For the listing that follows, give again exactly the lines from the one with "it when there" to the one with "Theorem buffer_writes_refine_fifo (b", including both.

**EXTRACTED RECORDS:**
::::
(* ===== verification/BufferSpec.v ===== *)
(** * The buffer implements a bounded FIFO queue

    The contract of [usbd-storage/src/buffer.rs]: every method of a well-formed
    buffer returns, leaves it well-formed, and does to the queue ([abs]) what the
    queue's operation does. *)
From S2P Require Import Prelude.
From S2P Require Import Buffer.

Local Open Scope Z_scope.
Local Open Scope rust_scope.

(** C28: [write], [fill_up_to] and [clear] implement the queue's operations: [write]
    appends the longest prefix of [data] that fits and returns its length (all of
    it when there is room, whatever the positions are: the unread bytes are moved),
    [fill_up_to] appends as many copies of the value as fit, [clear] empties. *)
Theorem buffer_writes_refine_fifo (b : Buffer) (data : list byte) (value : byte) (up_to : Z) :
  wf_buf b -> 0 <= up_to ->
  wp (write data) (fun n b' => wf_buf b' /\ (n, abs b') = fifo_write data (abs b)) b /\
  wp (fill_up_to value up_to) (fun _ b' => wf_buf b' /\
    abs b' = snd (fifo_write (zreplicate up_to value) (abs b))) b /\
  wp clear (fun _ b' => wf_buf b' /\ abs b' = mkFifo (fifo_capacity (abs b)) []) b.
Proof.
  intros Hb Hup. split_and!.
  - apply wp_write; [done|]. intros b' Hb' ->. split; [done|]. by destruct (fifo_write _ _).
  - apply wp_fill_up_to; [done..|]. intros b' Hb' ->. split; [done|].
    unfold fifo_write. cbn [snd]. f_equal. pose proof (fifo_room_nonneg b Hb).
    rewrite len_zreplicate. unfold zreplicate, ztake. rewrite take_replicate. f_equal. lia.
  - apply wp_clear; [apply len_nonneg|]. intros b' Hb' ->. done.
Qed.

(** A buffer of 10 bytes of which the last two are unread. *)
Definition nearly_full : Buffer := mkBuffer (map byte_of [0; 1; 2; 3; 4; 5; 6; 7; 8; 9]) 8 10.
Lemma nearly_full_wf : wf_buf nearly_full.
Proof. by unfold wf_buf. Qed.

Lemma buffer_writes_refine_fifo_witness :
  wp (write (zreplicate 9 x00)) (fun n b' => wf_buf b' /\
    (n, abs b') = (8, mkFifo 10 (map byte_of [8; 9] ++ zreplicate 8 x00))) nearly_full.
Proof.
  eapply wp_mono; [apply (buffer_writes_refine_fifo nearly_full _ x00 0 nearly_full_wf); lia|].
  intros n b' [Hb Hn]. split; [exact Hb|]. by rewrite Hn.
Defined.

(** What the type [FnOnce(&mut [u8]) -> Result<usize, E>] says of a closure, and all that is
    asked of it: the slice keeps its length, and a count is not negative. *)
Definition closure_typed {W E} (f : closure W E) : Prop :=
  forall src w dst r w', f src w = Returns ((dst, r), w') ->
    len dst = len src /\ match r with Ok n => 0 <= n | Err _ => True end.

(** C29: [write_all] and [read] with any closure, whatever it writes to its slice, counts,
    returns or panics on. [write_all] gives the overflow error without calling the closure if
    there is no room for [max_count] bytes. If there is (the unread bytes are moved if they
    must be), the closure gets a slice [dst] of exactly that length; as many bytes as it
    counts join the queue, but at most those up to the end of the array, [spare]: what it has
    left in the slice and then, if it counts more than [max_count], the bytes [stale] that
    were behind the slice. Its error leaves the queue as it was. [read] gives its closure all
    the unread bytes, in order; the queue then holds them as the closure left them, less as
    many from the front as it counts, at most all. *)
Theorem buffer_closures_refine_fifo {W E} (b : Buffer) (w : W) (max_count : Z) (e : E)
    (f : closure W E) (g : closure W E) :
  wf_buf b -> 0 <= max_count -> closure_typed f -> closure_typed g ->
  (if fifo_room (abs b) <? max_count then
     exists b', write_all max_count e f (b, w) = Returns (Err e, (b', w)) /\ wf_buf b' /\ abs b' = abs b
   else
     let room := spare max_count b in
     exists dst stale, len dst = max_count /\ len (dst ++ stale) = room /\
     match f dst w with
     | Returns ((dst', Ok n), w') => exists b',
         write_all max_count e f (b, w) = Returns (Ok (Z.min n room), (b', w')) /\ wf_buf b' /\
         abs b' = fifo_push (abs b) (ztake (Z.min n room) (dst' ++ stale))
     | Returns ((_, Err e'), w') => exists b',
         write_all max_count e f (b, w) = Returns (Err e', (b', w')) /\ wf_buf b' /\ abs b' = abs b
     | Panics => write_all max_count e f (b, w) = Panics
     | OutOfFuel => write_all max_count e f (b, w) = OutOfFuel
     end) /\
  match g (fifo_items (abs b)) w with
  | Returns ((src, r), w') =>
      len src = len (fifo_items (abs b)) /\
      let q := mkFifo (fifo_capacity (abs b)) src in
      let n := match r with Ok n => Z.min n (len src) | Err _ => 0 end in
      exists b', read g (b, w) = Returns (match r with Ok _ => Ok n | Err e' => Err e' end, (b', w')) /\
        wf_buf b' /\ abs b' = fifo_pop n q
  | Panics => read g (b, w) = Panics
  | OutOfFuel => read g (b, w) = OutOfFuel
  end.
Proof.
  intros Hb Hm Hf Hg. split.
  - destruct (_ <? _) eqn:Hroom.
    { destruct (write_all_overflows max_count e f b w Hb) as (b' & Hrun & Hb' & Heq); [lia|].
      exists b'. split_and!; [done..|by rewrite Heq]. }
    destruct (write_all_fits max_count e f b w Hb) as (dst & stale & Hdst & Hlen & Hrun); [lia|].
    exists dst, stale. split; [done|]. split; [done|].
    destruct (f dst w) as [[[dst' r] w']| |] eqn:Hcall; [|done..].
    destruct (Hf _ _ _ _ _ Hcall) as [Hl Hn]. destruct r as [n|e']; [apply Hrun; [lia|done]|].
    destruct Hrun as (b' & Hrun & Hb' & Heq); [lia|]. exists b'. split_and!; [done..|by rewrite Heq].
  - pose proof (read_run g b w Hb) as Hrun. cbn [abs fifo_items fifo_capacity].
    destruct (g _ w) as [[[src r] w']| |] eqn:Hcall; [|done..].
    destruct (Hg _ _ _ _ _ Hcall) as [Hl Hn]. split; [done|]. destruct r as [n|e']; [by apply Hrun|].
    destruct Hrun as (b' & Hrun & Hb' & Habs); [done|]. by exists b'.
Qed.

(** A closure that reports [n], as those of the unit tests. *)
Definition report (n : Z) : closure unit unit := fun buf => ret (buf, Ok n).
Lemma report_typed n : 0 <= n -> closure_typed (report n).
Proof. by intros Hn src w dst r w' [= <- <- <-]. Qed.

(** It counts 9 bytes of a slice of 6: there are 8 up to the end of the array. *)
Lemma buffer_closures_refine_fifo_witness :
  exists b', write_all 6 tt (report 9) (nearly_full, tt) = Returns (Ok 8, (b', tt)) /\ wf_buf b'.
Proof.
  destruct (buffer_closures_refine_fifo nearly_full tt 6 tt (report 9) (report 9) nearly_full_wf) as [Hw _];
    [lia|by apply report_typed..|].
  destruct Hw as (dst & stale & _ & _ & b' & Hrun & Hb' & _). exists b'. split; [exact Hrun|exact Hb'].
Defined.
::::
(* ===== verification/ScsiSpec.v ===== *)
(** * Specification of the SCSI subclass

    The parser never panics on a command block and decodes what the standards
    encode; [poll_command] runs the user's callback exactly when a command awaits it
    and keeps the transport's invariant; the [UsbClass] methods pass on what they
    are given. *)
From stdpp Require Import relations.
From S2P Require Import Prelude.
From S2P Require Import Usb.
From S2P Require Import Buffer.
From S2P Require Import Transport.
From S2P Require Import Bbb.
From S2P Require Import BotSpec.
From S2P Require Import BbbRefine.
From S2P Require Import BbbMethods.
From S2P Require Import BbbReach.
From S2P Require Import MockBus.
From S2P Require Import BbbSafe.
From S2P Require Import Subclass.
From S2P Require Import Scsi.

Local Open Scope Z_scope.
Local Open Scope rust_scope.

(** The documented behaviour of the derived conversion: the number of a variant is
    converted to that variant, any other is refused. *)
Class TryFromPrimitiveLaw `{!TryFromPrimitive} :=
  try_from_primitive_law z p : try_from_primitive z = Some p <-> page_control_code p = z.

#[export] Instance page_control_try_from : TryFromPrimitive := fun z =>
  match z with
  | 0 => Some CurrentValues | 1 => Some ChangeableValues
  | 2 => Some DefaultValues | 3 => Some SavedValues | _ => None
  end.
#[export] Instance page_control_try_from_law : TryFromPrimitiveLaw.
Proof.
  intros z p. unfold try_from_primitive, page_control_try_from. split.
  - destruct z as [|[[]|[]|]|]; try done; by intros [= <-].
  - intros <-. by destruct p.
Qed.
::::
**ANSWER:**
    it when there is room, whatever the positions are: the unread bytes are moved),
    [fill_up_to] appends as many copies of the value as fit, [clear] empties. *)
Theorem buffer_writes_refine_fifo (b : Buffer) (data : list byte) (value : byte) (up_to : Z) :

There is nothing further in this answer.